→ **Dataset excerpts**
(** Concrete inputs for the witnesses. *)
Definition sample_portfolio (losses : Z) : PortfolioState := {|
  current_exposure_krw := f_of_Z 100000;
  open_positions := [mkPositionState "000660" 1 (f_of_Z 100000) None];
  daily_pnl_krw := fopp (f_of_Z 1000);
  consecutive_losses := losses;
  trades_today := 4;
  orders_by_symbol := {["005930" := 1]};
|}.

Definition sample_intent : OrderIntent := {|
  oi_symbol := "005930";
  oi_strategy := "vwap_breakout";
  oi_signal_id := "sig-1";
  oi_entry_price := f_of_Z 70000;
  oi_stop_loss := f_of_Z 69000;
  oi_confidence := Some (f_ratio 8 10);
|}.

(** ** Lemmas *)

Lemma pct_of_allocation_ok config pct : exists x, pct_of_allocation config pct = Ok x.
Proof. eexists. unfold pct_of_allocation, fdiv. reflexivity. Qed.

Lemma existsb_symbol_false (s : string) l :
  existsb (fun p => String.eqb (ps_symbol p) s) l = false <->
  forall p, p ∈ l -> ps_symbol p <> s.
Proof.
  induction l as [|p l IH]; cbn.
  - split; [intros _ p Hp; by apply elem_of_nil in Hp|done].
  - rewrite orb_false_iff, String.eqb_neq, IH. split.
    + intros [H1 H2] q [->|Hq]%elem_of_cons; auto.
    + intros H. split; [apply H; left|intros q Hq; apply H; by right].
Qed.

Lemma calculate_quantity_nonneg config e s q : calculate_quantity config e s = Ok q -> 0 <= q.
Proof.
  unfold calculate_quantity. destruct (bad_entry_or_stop e s).
  - intros [= <-]. lia.
  - intros H. inv_ok.
    destruct (_ || _) in Hk0; inv_ok; [lia|]. apply Z.le_max_l.
Qed.

(** The size is capped by both budgets: it exceeds neither whole-share count. *)
Lemma calculate_quantity_caps config e s q :
  calculate_quantity config e s = Ok q -> 0 < q ->
  exists by_risk by_capital rb pc,
    pct_of_allocation config (risk_per_trade_pct config) = Ok rb /\
    pct_of_allocation config (max_position_pct config) = Ok pc /\
    f_floordiv rb (e - s)%F ≫= int_of_float = Ok by_risk /\
    f_floordiv pc e ≫= int_of_float = Ok by_capital /\
    q <= by_risk /\ q <= by_capital.
Proof.
  unfold calculate_quantity. destruct (bad_entry_or_stop e s).
  - intros [= <-]. lia.
  - intros H Hq. apply bind_Ok in H as (rb & Hrb & H). apply bind_Ok in H as (pc & Hpc & H).
    destruct (_ || _); [injection H as <-; lia|].
    apply bind_Ok in H as (br & Hbr & H). apply bind_Ok in H as (bc & Hbc & H).
    injection H as <-. exists br, bc, rb, pc. repeat split; try done; lia.
Qed.

(** Peels the first conditional or fallible step off an equation [_ = Ok d]. *)
Ltac peel H :=
  match type of H with
  | (if ?c then Ok (rejected _) else _) = Ok _ =>
      let E := fresh "Hg" in destruct c eqn:E; [injection H as <-|]
  | mbind _ _ = Ok _ =>
      let x := fresh "x" in let E := fresh "Hx" in apply bind_Ok in H as (x & E & H); cbn beta in H
  end.

Lemma evaluate_rejected_or config p i d :
  evaluate_order_intent config p i = Ok d ->
  approved d = true \/ exists r, d = rejected r.
Proof.
  unfold evaluate_order_intent. intros H.
  repeat (cbv zeta in H; peel H; try (right; by eexists)).
  injection H as <-. by left.
Qed.

Lemma guard_false {A} (b : bool) (x y : A) : b = false -> (if b then x else y) = y.
Proof. by intros ->. Qed.

Lemma nonempty_named a b c :
  sempty a || sempty b || sempty c = false <-> a <> "" /\ b <> "" /\ c <> "".
Proof. unfold sempty. rewrite !orb_false_iff, !String.eqb_neq. tauto. Qed.

(** The two directions of the approval: what an approved decision implies, and
    what suffices for one. *)
Lemma approved_inv config portfolio intent d :
  evaluate_order_intent config portfolio intent = Ok d -> approved d = true ->
  exists quantity notional loss,
    within_limits config portfolio intent quantity /\
    fmul_Z quantity (oi_entry_price intent) = Ok notional /\
    fmul_Z quantity (oi_entry_price intent - oi_stop_loss intent)%F = Ok loss /\
    d = mkRiskDecision true "approved" quantity loss.
Proof.
  unfold evaluate_order_intent. intros H Ha.
  repeat (cbv zeta in H; peel H; try (cbn in Ha; discriminate Ha)).
  injection H as <-. eexists _, _, _. split; [|done].
  rewrite nonempty_named in *. rewrite existsb_symbol_false in *.
  bool_to_prop. constructor; try done; try lia.
  - intros c Hc. by rewrite Hc in *.
  - intros lim Hl. congruence.
  - intros lim Hl. rewrite Hl in *. by bool_to_prop.
  - intros n cap Hn Hc. congruence.
Qed.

→ **What you should do**
Only one stretch of the entries above is wanted: the lines from the one containing "- split; [intros" through the one containing "- intros H. inv_ok.". Please reproduce it exactly.

→ **Answer for this exercise**
  - split; [intros _ p Hp; by apply elem_of_nil in Hp|done].
  - rewrite orb_false_iff, String.eqb_neq, IH. split.
    + intros [H1 H2] q [->|Hq]%elem_of_cons; auto.
    + intros H. split; [apply H; left|intros q Hq; apply H; by right].
Qed.

Lemma calculate_quantity_nonneg config e s q : calculate_quantity config e s = Ok q -> 0 <= q.
Proof.
  unfold calculate_quantity. destruct (bad_entry_or_stop e s).
  - intros [= <-]. lia.
  - intros H. inv_ok.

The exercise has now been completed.